Two of the three stimuli were selected for this task. Each of the two stimuli was randomly presented on the display for 1 s, with a jittered inter-stimulus interval of 500 ms (±100 ms) (Veling et al., 2021). The participants were instructed to press a response key for one stimulus and not to press the key for the other stimulus. In the practice session, each stimulus was presented four times. This practice session was repeated if the participant pressed the key incorrectly or failed to press the key more than once. In the main session, each stimulus was presented 40 times, which was defined as one block. After each block, a short rest was inserted, during which the display showed the rate of the error trials and an instruction: “We will stop the experiment if the error rate is over a certain threshold.” The block was repeated four times. In total, each stimulus was presented 160 times (Chen et al., 2021; Veling et al., 2021).

Manikin task

After the Go/NoGo task, the participants received the manikin task, following the protocol used in Krieglmeyer & Deutsch (2010). The manikin task in the Go condition consisted of the Go-primed stimulus for which the participant pressed the key and the last of the three stimuli that was not presented in the Go/NoGo task (i.e., unprimed stimulus). The manikin task in the NoGo condition consisted of the NoGo-primed stimulus, for which the participant did not press the key, and the last of the three stimuli, the unprimed stimulus.

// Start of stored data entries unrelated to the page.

Lemma absent_order_not_found_witness :
  deleteOrder Cascade "nonexistent" shop
  = (shop, inl (JsError "Order not found"))
  ∧ put_orders_id "nonexistent" (JObj [("note", JStr "late")]) shop
    = (shop, send_error 404 "訂單不存在").
Proof.
  destruct (absent_order_not_found Cascade shop "nonexistent"
              (mkUpdateOrderRequest None (Some "late")) eq_refl)
    as (_ & Hdelete & Hput & _).
  split; [exact Hdelete|]. apply Hput. reflexivity.
Defined.

(** ** A failed call leaves no trace *)

Section AllOrNothing.

Lemma aon_resolve {A} (a : A) : all_or_nothing (resolve a).
Proof. by intros db db' e [=]. Qed.

Lemma aon_throw {A} e : all_or_nothing (throw (A := A) e).
Proof. by intros db db' e' [= <- _]. Qed.

(** After steps that only read, the rest decides. *)
Lemma aon_bind {A B} (m : Async A) (k : A → Async B) :
  readonly m → (∀ a, all_or_nothing (k a)) → all_or_nothing (bind m k).
Proof.
  intros Hm Hk db db' e. unfold bind. specialize (Hm db).
  destruct (m db) as [db1 [e1|a]]; simpl in Hm; subst db1.
  - by intros [= <- _].
  - apply Hk.
Qed.

(** A transaction is all-or-nothing whatever its body does. *)
Lemma aon_transaction {A} (body : Async A) : all_or_nothing (transaction body).
Proof.
  intros db db' e. unfold transaction.
  destruct (body db) as [db1 [e1|a]]; [by intros [= <- _]|done].
Qed.

Lemma readonly_resolve {A} (a : A) : readonly (resolve a).
Proof. by intros db. Qed.

Lemma readonly_check_vendors vs : readonly (check_vendors vs).
Proof.
  intros db. unfold check_vendors.
  destruct vs as [ids|]; [|done].
  destruct (0 <? length ids); [|done]. by destruct (validateVendorIds ids).
Qed.

Lemma readonly_check_barcode_change b existing :
  readonly (check_barcode_change b existing).
Proof.
  intros db. unfold check_barcode_change, bind, getProductByBarcode,
    product_findUnique_barcode.
  destruct b as [b'|]; [|done].
  destruct (truthy b' && _); [|done]. by destruct (head _).
Qed.

Lemma aon_product_create newId data :
  all_or_nothing (product_create newId data).
Proof.
  intros db db' e. unfold product_create.
  destruct (products db !! _); [by intros [= <- _]|].
  destruct (rows_with_barcode _ _); [done|by intros [= <- _]].
Qed.

Lemma aon_product_update id data : all_or_nothing (product_update id data).
Proof.
  intros db db' e. unfold product_update.
  destruct (products db !! id); [|by intros [= <- _]].
  destruct (other_rows_with_barcode _ _ _); [done|by intros [= <- _]].
Qed.

Lemma aon_product_delete onDeleteProduct id :
  all_or_nothing (product_delete onDeleteProduct id).
Proof.
  intros db db' e. unfold product_delete.
  destruct (products db !! id); [|by intros [= <- _]].
  destruct (items_referencing id db), onDeleteProduct;
    done || by intros [= <- _].
Qed.

Lemma aon_order_create newId missing note items :
  all_or_nothing (order_create newId missing note items).
Proof.
  intros db db' e. unfold order_create.
  destruct (orders db !! _); [by intros [= <- _]|].
  destruct (products_exist items db); [done|by intros [= <- _]].
Qed.

Lemma aon_order_update id note create :
  all_or_nothing (order_update id note create).
Proof.
  intros db db' e. unfold order_update.
  destruct (orders db !! id); [|by intros [= <- _]].
  destruct (products_exist create db); [done|by intros [= <- _]].
Qed.

Lemma aon_order_delete onDeleteOrder id :
  all_or_nothing (order_delete onDeleteOrder id).
Proof.
  intros db db' e. unfold order_delete.
  destruct (orders db !! id); [|by intros [= <- _]].
  destruct (items_of id db), onDeleteOrder; done || by intros [= <- _].
Qed.

End AllOrNothing.

#[local] Hint Resolve aon_resolve aon_throw aon_transaction aon_product_create
  aon_product_update aon_product_delete aon_order_create aon_order_update
  aon_order_delete readonly_resolve readonly_check_vendors
  readonly_check_barcode_change : store_inv.

(** Walks through a service function: reads, guards, then one write or
    one transaction. *)
Ltac fails_cleanly :=
  repeat first
    [ solve [auto with store_inv]
    | solve [by intros ?]
    | apply aon_bind; [|intros ?]
    | match goal with
      | |- all_or_nothing (match ?x with _ => _ end) => destruct x
      | |- all_or_nothing (if ?x then _ else _) => destruct x
      end
    | progress cbv zeta ].

(** Every mutating function of the two services is all-or-nothing: when
    it throws, whatever it throws, the store is exactly as it was before
    the call. The guards run before the first write, and where there is
    more than one write ([updateOrder]) they share a transaction. *)
Theorem services_fail_cleanly newId onDeleteProduct onDeleteOrder :
  (∀ data, all_or_nothing (createProduct newId data))
  ∧ (∀ id data, all_or_nothing (updateProduct id data))
  ∧ (∀ id, all_or_nothing (deleteProduct onDeleteProduct id))
  ∧ (∀ id s, all_or_nothing (updateProductStatus id s))
  ∧ (∀ id b, all_or_nothing (updateProductOrderStatus id b))
  ∧ (∀ data, all_or_nothing (createOrder newId data))
  ∧ (∀ id data, all_or_nothing (updateOrder id data))
  ∧ (∀ id, all_or_nothing (deleteOrder onDeleteOrder id)).
Proof.
  repeat split; intros;
    unfold createProduct, updateProduct, deleteProduct, updateProductStatus,
      updateProductOrderStatus, createOrder, updateOrder, deleteOrder,
      getProductByBarcode, getProductById, getOrderById;
    fails_cleanly.
Qed.

Lemma services_fail_cleanly_witness :
  let data := mkUpdateOrderRequest (Some [mkItem "c1" 1; mkItem "gone" 1])
                None in
  updateOrder "c2" data shop
  = (shop, inl (JsError "Some products not found"))
  ∧ (updateOrder "c2" data shop).1 = shop.
Proof.
  intros data.
  assert (updateOrder "c2" data shop
          = (shop, inl (JsError "Some products not found"))) as Hrun
    by by vm_compute.
  split; [exact Hrun|].
  destruct (services_fail_cleanly cuid Restrict Restrict)
    as (_ & _ & _ & _ & _ & _ & Hupdate & _).
  apply (Hupdate "c2" data shop _ (JsError "Some products not found")).
  rewrite Hrun. reflexivity.
Defined.

(** ** Orders: creation *)

Lemma check_passes_iff ids (m : gmap string Product) :
  negb (length (rows_with_id_in ids m) =? length ids) = false
  ↔ NoDup ids ∧ ∀ k, k ∈ ids → is_Some (m !! k).
Proof.
  rewrite negb_false_iff, Nat.eqb_eq. apply found_length_eq.
Qed.

Lemma all_exist_iff items db :
  (∀ k, k ∈ ci_productId <$> items → is_Some (products db !! k))
  ↔ Forall (λ item, is_Some (products db !! ci_productId item)) items.
Proof.
  rewrite Forall_forall. split.
  - intros H item Hin. by apply H, list_elem_of_fmap_2.
  - intros H k Hk. apply list_elem_of_fmap in Hk as (item & -> & Hin).
    by apply H.
Qed.

Lemma createOrder_success_needs newId (db db' : DB)
    (data : CreateOrderRequest) (r : OrderWithItems) :
  createOrder newId data db = (db', inr r) →
  NoDup (ci_productId <$> co_items data)
  ∧ Forall (λ item, is_Some (products db !! ci_productId item))
           (co_items data)
  ∧ orders db !! newId (nextId db) = None.
Proof.
  unfold createOrder, bind, product_findMany_idIn, order_create.
  cbv beta iota zeta.
  destruct (negb _) eqn:Hcheck; [done|].
  apply check_passes_iff in Hcheck as [Hnd Hall].
  apply all_exist_iff in Hall.
  rewrite (products_exist_true _ _ Hall).
  by destruct (orders db !! newId (nextId db)).
Qed.

Lemma createOrder_success_given newId (db : DB) (data : CreateOrderRequest) :
  NoDup (ci_productId <$> co_items data) →
  Forall (λ item, is_Some (products db !! ci_productId item))
         (co_items data) →
  orders db !! newId (nextId db) = None →
  ∃ db' r, createOrder newId data db = (db', inr r).
Proof.
  intros Hnd Hall Hid.
  unfold createOrder, bind, product_findMany_idIn, order_create.
  cbv beta iota zeta.
  assert (negb (length (rows_with_id_in (ci_productId <$> co_items data)
                          (products db))
                =? length (ci_productId <$> co_items data)) = false)
    as -> by (apply check_passes_iff; by rewrite <- all_exist_iff in Hall).
  rewrite (products_exist_true _ _ Hall). rewrite Hid. eauto.
Qed.

(** The guard of [OrderService.createOrder] is exact: the call throws
    "Some products not found", with the store as it was, exactly when
    the product ids of the items repeat or do not all exist. An order
    whose ids are distinct and all exist is never turned away by the
    guard, and a call that succeeds has passed it. What the store makes
    of the nested write once the guard has passed is not part of this
    statement. *)
Theorem createOrder_guard newId (db : DB) (data : CreateOrderRequest) :
  (createOrder newId data db
   = (db, inl (JsError "Some products not found"))
   ↔ ¬ (NoDup (ci_productId <$> co_items data)
        ∧ Forall (λ item, is_Some (products db !! ci_productId item))
                 (co_items data)))
  ∧ (∀ db' r, createOrder newId data db = (db', inr r) →
       NoDup (ci_productId <$> co_items data)
       ∧ Forall (λ item, is_Some (products db !! ci_productId item))
                (co_items data)).
Proof.
  split.
  - unfold createOrder, bind, product_findMany_idIn, order_create.
    cbv beta iota zeta.
    destruct (negb _) eqn:Hcheck.
    + split; [|done]. intros _ [Hnd Hall].
      rewrite <- all_exist_iff in Hall.
      assert (negb (length (rows_with_id_in
                              (ci_productId <$> co_items data) (products db))
                    =? length (ci_productId <$> co_items data)) = false)
        as Hpass by by apply check_passes_iff.
      congruence.
    + apply check_passes_iff in Hcheck as [Hnd Hall].
      apply all_exist_iff in Hall.
      split; [|by intros []].
      rewrite (products_exist_true _ _ Hall).
      by destruct (orders db !! newId (nextId db)).
  - intros db' r Hrun.
    by destruct (createOrder_success_needs _ _ _ _ _ Hrun) as (? & ? & _).
Qed.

As described in Fig. 2, each trial began when the participants pressed a key. After 500 ms, a manikin was randomly presented on the upper or lower part of the display. After 750 ms from the appearance of the manikin, one of the two stimuli was randomly presented in the middle of the display. The participants approached the manikin to one stimulus and moved it away from the other using the arrow key. If the participants pressed the arrow key three times, the manikin and stimulus disappeared. The next trial started after 500–1,000 ms. Eight trials (2 stimuli × 4 times) were conducted in the practice session, which was repeated if the participant pressed the wrong key or their response was too slow more than twice. In the main session, 64 trials (2 stimuli × 32 times) were conducted. A rest period was inserted in the middle of the main session. The participants were asked to press the key as quickly and accurately as possible.

The flow of a trial in the manikin task.
Figure 2: The flow of a trial in the manikin task.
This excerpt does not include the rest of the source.